Finding a two week period where you have minimal activities/travel/commitments going on and can focus on this process can be a challenge. I have to say that almost nothing was very difficult since the NYU Fertility clinic was amazing from day 1 with their Egg Freezing Class to the final phone consultation. Each and every nurse and assistant and doctor and intern and even the lady in the billing office they were all on top of everything, kind and caring throughout. I only have positive things to say about the experience.
….allow the process to wash over you and to help you decide what truly matters to you be it children (biological or adopted), a love life, career, hobbies and make room for that in your life whenever possible.
Has anything changed now that you have frozen your eggs?

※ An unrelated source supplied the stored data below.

(** A frame goes out on the line whole. *)
Lemma sw_send_port {B} i c ty sel code bs (k : osdp_status → ACU link B) Q s tx w :
  SlotIn i c → ac_transport c = acu_port → region tx OSDP_ACU_BUF_LEN →
  let f := hs_frame (as_address s) false (Z.land (as_next_seq s) 0x03) (ac_integrity c) ty sel code bs in
  sendable f →
  (∀ tx', region tx' OSDP_ACU_BUF_LEN →
     sw i c (k OSDP_OK) Q (pending_slot (Z.land (as_next_seq s) 0x03) code (lk_clock w) s) tx'
       (w <| lk_to_pd := lk_to_pd w ++ message f |>)) →
  sw i c (send_sc_cmd i ty sel code (Ptr bs) (length bs) ≫= k) Q s tx w.
Proof.
  intros Hi Hp Hr f Hf Hk. pose proof Hf as (Ht & Hb & Hn).
  apply sw_bind. unfold send_sc_cmd. apply sw_get, sw_slot; [done|]. unfold id. cbv zeta.
  change (sc_cmd_frame (at_slot i c s tx) s ty sel code (Ptr bs) (length bs)) with f.
  assert (S (frame_total f) ≤ OSDP_ACU_BUF_LEN) as Hcap by (unfold CHUNK, OSDP_ACU_BUF_LEN, OSDP_FRAME_MAX_LEN in *; lia).
  destruct tx as [|m] eqn:Em; [done|].
  eapply sw_lift; [exact (osdp_frame_build_ok f m OSDP_ACU_BUF_LEN 0 Ht Hb ltac:(unfold OSDP_FRAME_MARK_LEN; lia) Hr)|].
  cbv beta iota. apply sw_set_tx. rewrite decide_False by (by intros []). eapply sw_lift; [reflexivity|].
  pose proof (framed_read f (Ptr m) OSDP_ACU_BUF_LEN Ht Hb Hr) as Hread.
  pose proof (framed_region f (Ptr m) OSDP_ACU_BUF_LEN Ht Hb Hr Hcap) as Hreg. cbn [framed] in Hread, Hreg.
  pose proof (length_frame_wire f Ht Hb) as Hl.
  apply sw_bind. eapply sw_write; [by rewrite Hp|exact Hread|]. cbv zeta. cbn [fst snd].
  rewrite bool_decide_true by (cbn [length]; by rewrite Hl). cbn [negb].
  apply sw_bind, sw_mark; [done|]. unfold now_of. rewrite Hp. cbn [at_now_ms acu_port fst snd]. by apply sw_ret, Hk.
Qed.

Lemma acu_linked_at c i s tx : acu_linked c → acu_ok (at_slot i c s tx) → acu_linked (at_slot i c s tx).
Proof. intros [] Hok. by constructor. Qed.

(** A slot with nothing due is left alone. *)
Lemma scanned_quiet now s : quiet now s → scanned now s = s.
Proof. intros [Ho Hs]. unfold scanned, timed_out. rewrite Ho. unfold gone_offline. rewrite Hs. by destruct (as_in_use s). Qed.

Lemma scan_fx_quiet (c : osdp_acu link) now w s : quiet now s → scan_fx c now w s = w.
Proof.
  intros [Ho Hs]. unfold scan_fx, timeout_fx, timed_out. rewrite Ho. unfold offline_fx. rewrite Hs.
  destruct (as_in_use s), (ac_timeout_cb c); done.
Qed.

Lemma rest_quiet now s : as_waiting s = false ∧ as_online s = false → quiet now s.
Proof. intros [Hw Ho]. unfold quiet, overdue, silent. by rewrite Hw, Ho. Qed.

(** The scan of a unit whose other slots are at rest. *)
Lemma scan_one c i s w : acu_linked c → acu_has c i s →
  scan_timeouts_and_offline c w = Some (tt, put_slot i c (scanned (lk_clock w) s), scan_fx c (lk_clock w) w s).
Proof.
  intros Hc [Hf Hs Hal]. pose proof (al_ok c Hc) as Hok. pose proof (ai_count (TC := acu_fixed_of c) c Hok) as Hn.
  destruct (find_slot_ok (TC := acu_fixed_of c) c (as_address s) Hok) as (r & E & Hr). rewrite Hf in E. injection E as <-.
  destruct (Hr i eq_refl) as [Hi _]. pose proof (ai_pds (TC := acu_fixed_of c) c Hok) as Hlen. rewrite <-Hn in Hi, Hlen.
  rewrite scan_run by (done || by apply linked_plain). rewrite (al_port c Hc). cbn [at_now_ms acu_port fst snd].
  assert (ac_pds c = take i (ac_pds c) ++ s :: drop (S i) (ac_pds c)) as Hsplit by (by rewrite take_drop_middle).
  assert (take (ac_pd_count c) (ac_pds c) = take i (ac_pds c) ++ s :: take (ac_pd_count c - S i) (drop (S i) (ac_pds c))) as Htake.
  { rewrite Hsplit at 1. rewrite take_app, length_take, Nat.min_l, take_take, Nat.min_r by (apply lookup_lt_Some in Hs; lia).
    f_equal. replace (ac_pd_count c - i) with (S (ac_pd_count c - S i)) by lia. done. }
  assert (Forall (quiet (lk_clock w)) (take i (ac_pds c))) as Hq1.
  { apply Forall_lookup. intros j s' Hj. apply lookup_take_Some in Hj as [Hj ?]. apply rest_quiet, (Hal j); [lia|done]. }
  assert (Forall (quiet (lk_clock w)) (take (ac_pd_count c - S i) (drop (S i) (ac_pds c)))) as Hq2.
  { apply Forall_lookup. intros j s' Hj. apply lookup_take_Some in Hj as [Hj ?]. rewrite lookup_drop in Hj.
    apply rest_quiet, (Hal (S i + j)); [lia|done]. }
  assert (∀ l w', Forall (quiet (lk_clock w)) l → scanned (lk_clock w) <$> l = l ∧ foldl (scan_fx c (lk_clock w)) w' l = w') as Hrest.
  { induction l as [|s' l IH]; intros w' Hl; [done|]. apply Forall_cons_1 in Hl as [H1 H2]. cbn.
    rewrite scan_fx_quiet by done. destruct (IH w' H2) as [E1 E2]. by rewrite E1, E2, scanned_quiet. }
  rewrite Htake, fmap_app, fmap_cons, foldl_app. cbn [foldl].
  destruct (Hrest _ w Hq1) as [-> ->]. destruct (Hrest _ (scan_fx c (lk_clock w) w s) Hq2) as [-> ->].
  assert (drop (ac_pd_count c) (ac_pds c) = drop (ac_pd_count c - S i) (drop (S i) (ac_pds c))) as ->
    by (rewrite drop_drop; f_equal; lia).
  rewrite <-app_assoc, <-app_comm_cons, take_drop. unfold put_slot.
  by rewrite insert_take_drop by (by eapply lookup_lt_Some).
Qed.

Lemma scan_quiet c i s w : acu_linked c → acu_has c i s → quiet (lk_clock w) s →
  scan_timeouts_and_offline c w = Some (tt, c, w).
Proof.
  intros Hc Hs Hq. rewrite (scan_one c i s w Hc Hs), scanned_quiet, scan_fx_quiet by done.
  unfold put_slot. rewrite list_insert_id by apply Hs. by destruct c.
Qed.

(** One tick on a reply that a computation on the slot handles. *)
Lemma acu_take_step c i s f s' w w1 :
  acu_linked c → acu_has c i s → quiet (lk_clock w) s → sendable f → lk_to_acu w = message f →
  as_in_use s' = as_in_use s → as_address s' = as_address s →
  (∀ q, q = c <| ac_rx := ac_rx q |> → acu_has q i s → region (ac_tx_buf q) OSDP_ACU_BUF_LEN → slot_ok (TC := acu_fixed_of q) s →
     sw i q (take_frame (decoded_of f)) (λ a s1 _ w2, a = tt ∧ s1 = s' ∧ w2 = w1) s (ac_tx_buf q) (w <| lk_to_acu := [] |>)) →
  ∃ c', osdp_acu_tick c w = Some (tt, c', w1) ∧ acu_linked c' ∧ acu_has c' i s' ∧
    ac_sc_crypto c' = ac_sc_crypto c ∧ ac_integrity c' = ac_integrity c.
Proof.
  intros Hc Hs Hquiet Hf Hline Hu Ha Hrun.
  destruct (acu_tick_one c w f (λ c', acu_has c' i s' ∧ ac_sc_crypto c' = ac_sc_crypto c ∧ ac_integrity c' = ac_integrity c) w1)
    as (c' & E & Hc' & ? & ? & ?); [done|done|done|by apply (scan_quiet c i s)| | |by exists c'].
  { intros q n r (? & ? & ?). split_and!; [by apply acu_has_rx|done..]. }
  intros r Hr Hur q Hq. assert (acu_has q i s) as Hqs by (destruct Hs; by constructor).
  destruct (sw_run i q (take_frame (decoded_of f)) tt s s' (w <| lk_to_acu := [] |>) w1 Hqs) as (tx & E).
  { apply Hrun; [done|done|apply (ai_tx (TC := acu_fixed_of q) q Hq)|by eapply (acu_has_ok (TC := acu_fixed_of q))]. }
  exists (at_slot i q s' tx). split; [exact E|]. destruct Hc. split_and!; [exact (acu_has_at q i s s' tx Hqs Hu Ha)|done..].
Qed.

(** A Secure Channel reply reaches the slot of its address. *)
Lemma sw_route i q s f (Q : unit → osdp_acu_pd_slot → ptr → link → Prop) w :
  acu_has q i s → fr_reply f = true → fr_has_scb f = true → fr_address f = as_address s →
  sw i q (let t := fr_scb_type f in
      if decide (t = OSDP_SCS_12) then
        if decide (as_sc_phase s = OSDP_ACU_SC_AWAITING_CCRYPT) then osdp_acu_internal_handle_ccrypt i f
        else mret tt
      else if decide (t = OSDP_SCS_14) then
        if decide (as_sc_phase s = OSDP_ACU_SC_AWAITING_RMAC_I) then osdp_acu_internal_handle_rmac_i i f
        else mret tt
      else if decide (t = OSDP_SCS_16 ∨ t = OSDP_SCS_18) then
        if decide (as_sc_phase s = OSDP_ACU_SC_ESTABLISHED) then osdp_acu_internal_handle_sc_reply i f
        else mret tt
      else mret tt) Q s (ac_tx_buf q) w →
  sw i q (take_frame f) Q s (ac_tx_buf q) w.
Proof.
  intros Hs Hr Hscb Ha H. unfold take_frame. rewrite Hr, Hscb. cbn [negb]. unfold route_sc_reply. apply sw_get. unfold id.
  eapply sw_lift; [rewrite Ha; apply (ah_find _ _ _ (acu_has_at q i s s _ Hs eq_refl eq_refl))|].
  apply sw_slot; [by eapply acu_has_in|]. exact H.
Qed.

Yes, indeed. As a result of the two week process of freezing my eggs, and the reflection that came along with that, I actually came to the conclusion that I do (or at least I am more sure than I was before) want a child. This is a strange and unexpected result but certainly a result that is worth the $13,700 spent. I may not have come to this conclusion had I not gone through the egg freezing process. There was something unique about taking my future into my own hands (through egg freezing) that made me take a step further (mentally) to take even more of my future into my hands (through making the decision to have a child). So as a result, my boyfriend I have begun those conversations and are looking at and re-evaluating our timeline and life goals.
The process also gave me a bit of peace of mind with those 10 eggs awaiting their use. But the process made me step back and think about how much (or how little) I want to mess with mother nature.
I am thrilled for the medical advances and so happy that I have these 10 eggs on ice should something go awry for me in the next year or so. But it did make me take a step back and realize that even though life and circumstances might not be PERFECT, they might be right enough that I could handle bringing a little one into this world.
Additionally, the process was so smooth that if I had not decided that I will try to have a baby naturally in about a year, I might actually go through it for a second cycle in order to bank a bigger insurance policy.
I also realized through the process that even with the advances in technology, sometimes the future holds a variety of things for us (that might NOT include children) and that whatever those things are, they are all valuable and worthwhile and meaningful. The process (and seeing the struggling IVF patients in the waiting room) made me realize that even though I was taking these efforts, there are really no guarantees in life frozen eggs or no frozen eggs.
Freezing your eggs is a commitment, as is actually having those children. And the path of having children may or may not be for me and it may or may not be for you and we all have to be OK with that result as well.
Life, without kids, might be a pleasurable breeze and that might be AOK too. So whether you freeze 5 eggs or 10 or 22 and whether those eggs turn into babies or not, we all still need to be OK with what the world provides, while still trying our best to reach out and make efforts towards our dreams. The process taught me a bit about OPTIONS and BALANCE and that there are many options in life if you just look deep enough there are sure to be many that will suit you. So I was able to release the pressure of needing a baby (and needing to bank 30 eggs to ensure that baby) and just let life take its semi-natural course.